田原坂の戦いが進展しない3月14日、政府は黒田清隆中将を参軍とし、高島鞆之助大佐を司令長官(心得)とする別働第2旅団(後に第1旅団に改称)を基幹とする衝背軍を編成し、八代方面から上陸し薩軍の後方を脅かし、鹿児島と薩軍を引き離そうとした。別働第2旅団は歩兵4個大隊と警視隊1200名を擁する総勢約4000名の大部隊で、18日に第一陣として歩兵2個大隊と警視隊700名が輸送船扶桑丸、金川丸、玄海丸に分乗、伊東祐麿海軍少将率いる春日、鳳翔、孟春の護衛を受けて長崎を出発した[43]。
3月19日、日奈久から上陸しようとした別働第2旅団は、薩軍300名が征討軍上陸に備えて警戒しているとの報を受け、3キロ南方の洲口の浜に上陸地点を変更する。上陸した黒木為楨歩兵第12連隊長率いる2個大隊と警視隊500名は薩軍1個小隊の迎撃を受けるも、鳳翔の援護射撃もありこれを撃破。部隊は八代まで進撃を開始し、14時には球磨川を渡って八代を制圧した。夕方には高島大佐も上陸し、八代に橋頭保を確保した。

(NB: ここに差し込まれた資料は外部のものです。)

(** What [deriveKeys] has established when it returns: the card challenge
    (the one given, if one is given), the three session keys with the
    lengths of the static keys they are derived from, both cryptograms of 8
    bytes, and no MAC chaining value. *)
Lemma deriveKeys_inv (carg : pyval) (s s' : session) :
  byte_strings s → is_bytes carg = true →
  SCP03.deriveKeys carg s = (Ok tt, s') →
  ∃ keyENC keyMAC hc chal senc smac srmac ccr hcr,
    s !! "keyENC" = Some (VStr keyENC) ∧ s !! "keyMAC" = Some (VStr keyMAC)
    ∧ s' !! "host_challenge" = Some (VStr hc)
    ∧ (∀ h, s !! "host_challenge" = Some h → h = VStr hc)
    ∧ s' !! "card_challenge" = Some (VStr chal)
    ∧ (carg ≠ VNone → carg = VStr chal)
    ∧ KDF keyENC DDC.S_ENC (8 * len keyENC) (hc ++ chal) = Ok senc
    ∧ KDF keyMAC DDC.S_MAC (8 * len keyMAC) (hc ++ chal) = Ok smac
    ∧ KDF keyMAC DDC.S_RMAC (8 * len keyMAC) (hc ++ chal) = Ok srmac
    ∧ KDF smac DDC.CardCrypto 0x0040 (hc ++ chal) = Ok ccr
    ∧ KDF smac DDC.HostCrypto 0x0040 (hc ++ chal) = Ok hcr
    ∧ s' !! "SENC" = Some (VStr senc) ∧ s' !! "SMAC" = Some (VStr smac)
    ∧ s' !! "SRMAC" = Some (VStr srmac)
    ∧ s' !! "card_cryptogram" = Some (VStr ccr)
    ∧ s' !! "host_cryptogram" = Some (VStr hcr)
    ∧ s' !! "MACchain" = Some VNone
    ∧ Forall u8 hc ∧ Forall u8 chal ∧ length chal = 8%nat
    ∧ (∀ k, k ∉ ["host_challenge"; "card_challenge"; "SENC"; "SMAC"; "SRMAC";
                 "card_cryptogram"; "host_cryptogram"; "MACchain"] →
            s' !! k = s !! k)
    ∧ ∃ i, s !! "i" = Some (VInt i)
           ∧ (truthy (Z.land i M_PSEUDO) = true →
              ∃ n aid, s !! "seqCounter" = Some (VInt n)
                       ∧ s !! "SD_AID" = Some (VStr aid)
                       ∧ pseudo_card_challenge keyENC aid n = Ok chal).
Proof.
  intros Hbs Hcarg H.
  assert (Hframe : ∀ k, k ∉ ["host_challenge"; "card_challenge"; "SENC"; "SMAC";
                             "SRMAC"; "card_cryptogram"; "host_cryptogram";
                             "MACchain"] → s' !! k = s !! k).
  { destruct (frame_deriveKeys (fun _ => True) carg ltac:(done) s I) as [_ Hk].
    by rewrite H in Hk. }
  unfold SCP03.deriveKeys in H.
  apply bind_inv in H as (b & s0 & Hb & H).
  unfold in_dict in Hb. injection Hb as <- <-.
  apply bind_inv in H as ([] & s1 & Hhc & H).
  assert (Hs1 : (∀ h, s !! "host_challenge" = Some h →
                      s1 !! "host_challenge" = Some h)
                ∧ (∀ k, k ≠ "host_challenge" → s1 !! k = s !! k)
                ∧ byte_strings s1).
  { destruct (s !! "host_challenge") as [h|] eqn:E.
    - rewrite bool_decide_eq_true_2 in Hhc by eauto.
      cbn [negb when] in Hhc. injection Hhc as <-. by rewrite E.
    - rewrite bool_decide_eq_false_2 in Hhc by (by intros [? ?]).
      cbn [negb when] in Hhc. unfold setattr in Hhc. injection Hhc as <-.
      split; [done|]. split; [intros k Hk; by apply lookup_insert_ne|].
      apply byte_strings_insert; [done | reflexivity]. }
  destruct Hs1 as (Hh1 & Hk1 & Hbs1). clear Hhc.
  apply bind_inv in H as (i & s2 & [-> Hi]%getint_inv & H).
  apply bind_inv in H as ([] & s2 & Hblk & H).
  assert (Hs2 : ∃ chal, s2 = <["card_challenge" := VStr chal]> s1
                        ∧ (Forall u8 chal ∧ length chal = 8%nat)
                        ∧ (carg ≠ VNone → carg = VStr chal)
                        ∧ (truthy (Z.land i M_PSEUDO) = true →
                           ∃ n aid kE0,
                             s1 !! "seqCounter" = Some (VInt n)
                             ∧ s1 !! "SD_AID" = Some (VStr aid)
                             ∧ s1 !! "keyENC" = Some (VStr kE0)
                             ∧ pseudo_card_challenge kE0 aid n = Ok chal)).
  { destruct (truthy (Z.land i M_PSEUDO)).
    - apply bind_inv in Hblk as (sc & s3 & [-> Hsc]%getint_inv & Hblk).
      apply bind_inv in Hblk as (sc4 & s3 & [-> Hsc4]%lift_inv & Hblk).
      cbv zeta in Hblk.
      apply bind_inv in Hblk as (kE & s3 & [-> HkE]%getstr_inv & Hblk).
      apply bind_inv in Hblk as (aid & s3 & [-> Haid]%getstr_inv & Hblk).
      apply bind_inv in Hblk as (cc & s3 & [-> Hcc]%lift_inv & Hblk).
      apply bind_inv in Hblk as ([] & s3 & Hset & Hblk).
      unfold setattr in Hset. injection Hset as <-.
      assert (Hpc : pseudo_card_challenge kE aid sc = Ok cc).
      { unfold pseudo_card_challenge. by rewrite Hsc4, rbind_Ok. }
      apply pack_uint_inv in Hsc4 as [_ Hu4].
      destruct (KDF_64_length kE DDC.CardChallenge (drop 1 sc4 ++ aid) cc)
        as [Hlcc Hucc]; [by apply (byte_strings_lookup s1 "keyENC") | |
                      apply u8_DDC; names_solve | done |].
      { apply Forall_app. split; [by apply Forall_drop|].
        by apply (byte_strings_lookup s1 "SD_AID"). }
      exists cc.
      destruct (decide (carg = VNone)) as [->|Hne].
      + injection Hblk as <-.
        split; [done|]. split; [done|]. split; [done|].
        intros _. by exists sc, aid, kE.
      + rewrite (bool_decide_eq_false_2 _ Hne) in Hblk.
        cbn [negb] in Hblk. rewrite when_true in Hblk.
        apply bind_inv in Hblk as (cc' & s3 & [-> Hcc']%getattr_inv & Hblk).
        rewrite lookup_insert_eq in Hcc'. injection Hcc' as <-.
        apply massert_inv in Hblk as [-> Heq%bool_decide_eq_true].
        split; [done|]. split; [done|]. split; [done|].
        intros _. by exists sc, aid, kE.
    - apply bind_inv in Hblk as (cc & s3 & [-> Hcc]%lift_inv & Hblk).
      apply bind_inv in Hblk as ([] & s3 & [-> Hl]%massert_inv & Hblk).
      unfold setattr in Hblk. injection Hblk as <-.
      destruct carg as [| c |]; try discriminate. injection Hcc as <-.
      apply Z.eqb_eq in Hl. unfold len in Hl.
      exists c. split; [done|]. split; [|split; [done | intros [=]]].
      split; [by apply all_u8_Forall | lia]. }
  destruct Hs2 as (chal & -> & [Huc Hlc] & Hcarg' & Hps). clear Hblk.
  apply bind_inv in H as (hc & s3 & [-> Hhc]%getstr_inv & H).
  apply bind_inv in H as (chal' & s3 & [-> Hchal]%getstr_inv & H).
  rewrite lookup_insert_eq in Hchal. injection Hchal as <-.
  cbv zeta in H.
  apply bind_inv in H as (kE & s3 & [-> HkE]%getstr_inv & H).
  apply bind_inv in H as (senc & s3 & [-> Hsenc]%lift_inv & H).
  apply bind_inv in H as ([] & s3 & Hset & H).
  unfold setattr in Hset. injection Hset as <-.
  apply bind_inv in H as (kM & s3 & [-> HkM]%getstr_inv & H).
  apply bind_inv in H as (smac & s3 & [-> Hsmac]%lift_inv & H).
  apply bind_inv in H as ([] & s3 & Hset & H).
  unfold setattr in Hset. injection Hset as <-.
  apply bind_inv in H as (kM' & s3 & [-> HkM']%getstr_inv & H).
  apply bind_inv in H as (srmac & s3 & [-> Hsrmac]%lift_inv & H).
  apply bind_inv in H as ([] & s3 & Hset & H).
  unfold setattr in Hset. injection Hset as <-.
  apply bind_inv in H as (smac' & s3 & [-> Hsmac']%getstr_inv & H).
  apply bind_inv in H as (ccr & s3 & [-> Hccr]%lift_inv & H).
  apply bind_inv in H as ([] & s3 & Hset & H).
  unfold setattr in Hset. injection Hset as <-.
  apply bind_inv in H as (smac'' & s3 & [-> Hsmac'']%getstr_inv & H).
  apply bind_inv in H as (hcr & s3 & [-> Hhcr]%lift_inv & H).
  apply bind_inv in H as ([] & s3 & Hset & H).
  unfold setattr in Hset. injection Hset as <-.
  unfold setattr in H. injection H as <-.
  rewrite !lookup_insert_ne in Hhc by done.
  rewrite !lookup_insert_ne in HkE by done.
  rewrite !lookup_insert_ne in HkM by done.
  rewrite !lookup_insert_ne in HkM' by done.
  rewrite HkM in HkM'. injection HkM' as <-.
  rewrite !lookup_insert_ne in Hsmac' by done.
  rewrite lookup_insert_eq in Hsmac'. injection Hsmac' as <-.
  rewrite !lookup_insert_ne in Hsmac'' by done.
  rewrite lookup_insert_eq in Hsmac''. injection Hsmac'' as <-.
  exists kE, kM, hc, chal, senc, smac, srmac, ccr, hcr.
  split; [by rewrite <- Hk1|]. split; [by rewrite <- Hk1|].
  split; [by simplify_map_eq|].
  split.
  { intros h Hh. apply Hh1 in Hh. rewrite Hhc in Hh. by injection Hh as <-. }
  split; [by simplify_map_eq|]. split; [exact Hcarg'|].
  split; [exact Hsenc|]. split; [exact Hsmac|]. split; [exact Hsrmac|].
  split; [exact Hccr|]. split; [exact Hhcr|].
  split; [by simplify_map_eq|]. split; [by simplify_map_eq|].
  split; [by simplify_map_eq|]. split; [by simplify_map_eq|].
  split; [by simplify_map_eq|]. split; [by simplify_map_eq|].
  split; [by apply (byte_strings_lookup s1 "host_challenge")|].
  split; [done|]. split; [done|]. split; [exact Hframe|].
  exists i. split; [by rewrite <- Hk1|]. intros Hp.
  destruct (Hps Hp) as (n & aid & kE0 & Hn & Haid & HkE0 & Hpc).
  rewrite HkE in HkE0. injection HkE0 as <-.
  exists n, aid. split; [by rewrite <- Hk1|]. split; [by rewrite <- Hk1 | done].
Qed.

薩軍本営は衝背軍の上陸に衝撃を受け、南下軍の編成に取り掛かる。三番大隊長永山弥一郎自らが指揮官をかってで、それまでの小隊編成を整理し3個中隊を編成、南下を開始し宮原・鏡付近で衝背軍と遭遇し交戦する[43]。
21日には黒田参軍が別働第2旅団の残余を率いて日奈久に上陸。更に25日には山田顕義少将率いる別働第2旅団(従来の別働第2旅団は別働第1旅団に改名)、川路利良少将率いる別働第3旅団(警視隊を基幹に新たに編成)が上陸。衝背軍は総勢8000名の大部隊に増強された。
黒田参軍の指揮のもと、衝背軍は左翼に別働第1旅団、中央に同第2旅団、右翼に同第3旅団に展開し26日に進撃を開始、海上からは海軍艦船が援護した。激戦の末、薩軍を撃退して小川を占領した。この時永山弥一郎は「諸君何ぞ斯(かく)の如く怯なる、若し敵をして此地を奪はしめんか、熊本城外の我守兵を如何にせん、大事之に因て去らんのみ、生きて善士と称し、死して忠臣と称せらるゝは唯此時にあり、各死力を尽し刀折れ矢竭(つ)き而して後已(やまん)」[8]と激励したが、戦況を逆転することはできなかった。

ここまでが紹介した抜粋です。